Fante might be a memoir, but it is every bit as dark and painful as Chump Change. Not surprisingly, the book pretty much culminates in the publication of the latter, and the beginning of Dan's career as a published writer. And, of course, it's protagonist, like the guy in Chump Change, is just as ill at ease with the world and himself, much of which Dan Fante traces back to his relationship with his writer- father, a cantankerous man at the best of time. Yet the book also has lighter moments, and, in the end, makes a valiant attempt at being uplifting, which I found problematic but obviously, at least for the author's sake, necessary.
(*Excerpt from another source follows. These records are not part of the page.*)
(** The flusher of a ready session with one queued request, or one queued
    response. *)
Lemma next_request (c : KeyCache) (s : AuthenticatedSession) (st : SessionState) (id : PeerId) (now : Z) (e : PendingKey) (f : PendingFrame) :
  sessions c !! peer s = Some st → ss_generation st = generation s → hello_sent st = true → hello_received st = true →
  queued_requests st = {[id]} → (consume_token st now).2 = true →
  pending c !! waiting_key s id = Some e → fresh_entry now f e →
  let '(c', x) := next_control c s now in
  x = Some (CtlRequest [id]) ∧ resolved c' = resolved c ∧
  (∃ e', pending c' !! waiting_key s id = Some e' ∧ f ∈ frames e' ∧ suffix (frames e') (frames e)) ∧
  ∃ st', sessions c' !! peer s = Some st' ∧ ss_generation st' = generation s.
Proof.
  intros Hst Hg Hsent Hrecv Hq Htok He Hf. unfold next_control. destruct (expire_spec now c _ f e He Hf) as [(e' & He' & [Hf' _] & _ & Hsuf) Hs].
  destruct (expire_rest now c) as (Hr & _). destruct (Hs _ _ Hst) as (st1 & Hst1 & (X & HX & ->) & Hid). set (c1 := expire c now) in *. rewrite Hst1. cbv zeta.
  assert (HX' : X = {[id]}). { apply set_eq. rewrite Hq in HX, Hid. specialize (Hid eq_refl Hg). cbn in Hid. set_solver. } subst X.
  cbn [ss_generation set_requests]. rewrite bool_decide_true by done. cbn [negb hello_sent set_requests hello_received queued_requests].
  rewrite Hsent, Hrecv. cbn [negb]. rewrite bool_decide_true by set_solver. unfold consume_token in *. cbn [tokens last_refill set_requests].
  set (t := fmin _ _) in *. destruct (ltb t (of_Z 1)); [done|]. cbn [negb queued_requests set_tokens set_requests]. rewrite take_ids_singleton.
  split_and!; [done|done|by exists e'|]. cbn. rewrite lookup_insert_eq. eexists. done.
Qed.

Lemma next_response (c : KeyCache) (s : AuthenticatedSession) (st : SessionState) (id : PeerId) (key : list Z) (now : Z) :
  sessions c !! peer s = Some st → ss_generation st = generation s → hello_sent st = true → hello_received st = true →
  queued_requests st = ∅ → queued_responses st = {[id]} → (consume_token st now).2 = true →
  assoc id (lru_iter (resolved c)) = Some key → lru_wf (resolved c) 2048 →
  (next_control c s now).2 = Some (CtlResponse [(id, key)]).
Proof.
  intros Hst Hg Hsent Hrecv Hq Hp Htok Hkey Hl. unfold next_control. destruct (expire_rest now c) as (Hr & _ & Hs).
  destruct (Hs _ _ Hst) as (st1 & Hst1 & X & HX & ->). set (c1 := expire c now) in *. rewrite Hst1. cbv zeta. rewrite Hq in HX.
  assert (X = ∅) as -> by set_solver. cbn [ss_generation set_requests]. rewrite bool_decide_true by done.
  cbn [negb hello_sent set_requests hello_received queued_requests queued_responses]. rewrite Hsent, Hrecv. cbn [negb].
  rewrite bool_decide_false by naive_solver. rewrite Hp, bool_decide_true by set_solver. unfold consume_token in *. cbn [tokens last_refill set_requests].
  set (t := fmin _ _) in *. destruct (ltb t (of_Z 1)); [done|]. cbn [negb queued_responses set_tokens set_requests]. rewrite Hp, take_ids_singleton.
  cbn [resolved set_sessions]. rewrite Hr. destruct (get_entries_spec [id] (resolved c) Hl) as (_ & _ & He).
  destruct (get_entries (resolved c) [id]) as [l es]. cbn [snd] in He. cbn in He. rewrite Hkey in He. cbn in He. subst es. done.
Qed.
End Recovery.

Section Messages.
Context `{Hashes} `{Postcard} `{MlDsa} `{!LruPut PeerId (list Z)} `{!LruPut PKey ()}.
Context `{!HashIter PKey PendingKey} `{!HashIter PeerId SessionState} `{!SetIter PeerId}.

Lemma control_message_ok (key : MlDsaKeyPair) (nanos : Z) (x : Control) :
  good_key key → validate_control x = Ok () → control_typed x →
  ∃ m payload, control_message key nanos x = Some m ∧ gm_payload m = Some payload ∧ decode_control payload = Ok x ∧ gm_public_key m = public_key key.
Proof.
  intros [_ Hsign] Hv Ht. destruct (control_transfer x Hv Ht) as (payload & He & Hd & _). unfold control_message. rewrite He. cbn [mbind option_bind].
  match goal with |- context [sign key ?h] => destruct (Hsign h) as (sig & -> & _) end. cbn. eauto 6.
Qed.

(** The peer's key signs its controls. *)
Definition speaks_for (key : MlDsaKeyPair) (p : PeerId) : Prop := good_key key ∧ len (public_key key) = KEY_BYTES ∧ from_pubkey (public_key key) = p.

Lemma handle_control_ok (live : PeerId → option AuthenticatedSession) (c : KeyCache) (s : AuthenticatedSession) (key : MlDsaKeyPair) (m : GossipMessage) (payload : list Z) (x : Control) (now : Z) (st : SessionState) :
  from_here live s → speaks_for key (peer s) → gm_public_key m = public_key key → gm_payload m = Some payload → decode_control payload = Ok x →
  sessions c !! peer s = Some st → ss_generation st = generation s →
  handle_key_cache_control live c (peer s) (Some s) m now = let '(c, fs) := apply_control c s x in (c, Ok fs).
Proof.
  intros Hl (_ & Hlen & Hid) Hk Hp Hd Hst Hg. unfold handle_key_cache_control. rewrite bool_decide_true by done. cbn [negb].
  rewrite Hk, bool_decide_true by done. cbn [negb]. rewrite Hp, Hd. unfold observe_session. by rewrite Hst, bool_decide_true.
Qed.

Lemma request_queued (c : KeyCache) (s : AuthenticatedSession) (st : SessionState) (id : PeerId) (key : list Z) :
  ready c s st → assoc id (lru_iter (resolved c)) = Some key →
  queue_responses c s [id] = set_sessions c (<[peer s := set_responses st {[id]}]> (sessions c)).
Proof.
  intros [Hst Hg _ _ _ Hq] Hkey. unfold queue_responses, update_session. rewrite Hst, bool_decide_true by done. do 3 f_equal.
  cbn. unfold contains. rewrite Hkey, bool_decide_true by done. unfold queue_id. rewrite Hq, size_empty, bool_decide_true by (unfold MAX_QUEUED_IDS_PER_SESSION; lia).
  f_equal. set_solver.
Qed.

Lemma response_learned (c : KeyCache) (s : AuthenticatedSession) (id : PeerId) (key : list Z) (e : PendingKey) :
  kc_wf c → entry_ok (id, key) → pending c !! waiting_key s id = Some e →
  let '(c', fs) := apply_control c s (CtlResponse [(id, key)]) in
  fs = pf_bytes <$> frames e ∧ assoc id (lru_iter (resolved c')) = Some key.
Proof.
  intros Hw [Hl Hid] He. cbn in Hl, Hid. subst id. cbn [apply_control learn_entries]. unfold note_response_key. fold (waiting_key s (from_pubkey key)). rewrite He.
  fold (learn c key). destruct (learn_resolved c key Hl) as (Hr & _ & _ & Hp). unfold take_pending, remove_pending. fold (waiting_key s (from_pubkey key)). rewrite Hp, He.
  rewrite app_nil_r. split; [done|]. cbn. rewrite Hr. apply (lru_put_front _ 2048); [apply Hw|lia].
Qed.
From growing up with a difficult father and a somewhat distant mother, to setting out, however wounded, on his own, Fante is a narrative in the tradition of street-wise writers like Hubert Selby and Herbert Huncke. In other words, those sinners who eventually become literary saints. Like those two writers, Dan Fante isn't interested in romanticising the life he led, or the self-abasement he endured as he moved from one crap job to another, one woman to another, while, at the same time, consuming copious amounts of alcohol and drugs. Though that might be the view of some readers. Maybe that's inevitable. Because it's only in the final pages when he begins to pull himself together that the book flirts with the bathetic. But, then, without that light at the end of the tunnel, the book could never have existed, for the simple reason that the author would no longer be with us, having succumbed to his consumerist tendencies. Though he tried on numerous occasions, Dan Fante fortunately did not become just another suicide statistic, but survived to tell the tale. In doing so, he's given us a first-hand account of both his and his father's life and what it takes to survive with or against the odds. Dan Fante may not be quite the writer his father was, but he's not far off. Conversely, I'm not sure even the great John Fante would have had the courage to descend to such depths, and come up with anything quite like Chump Change or Fante.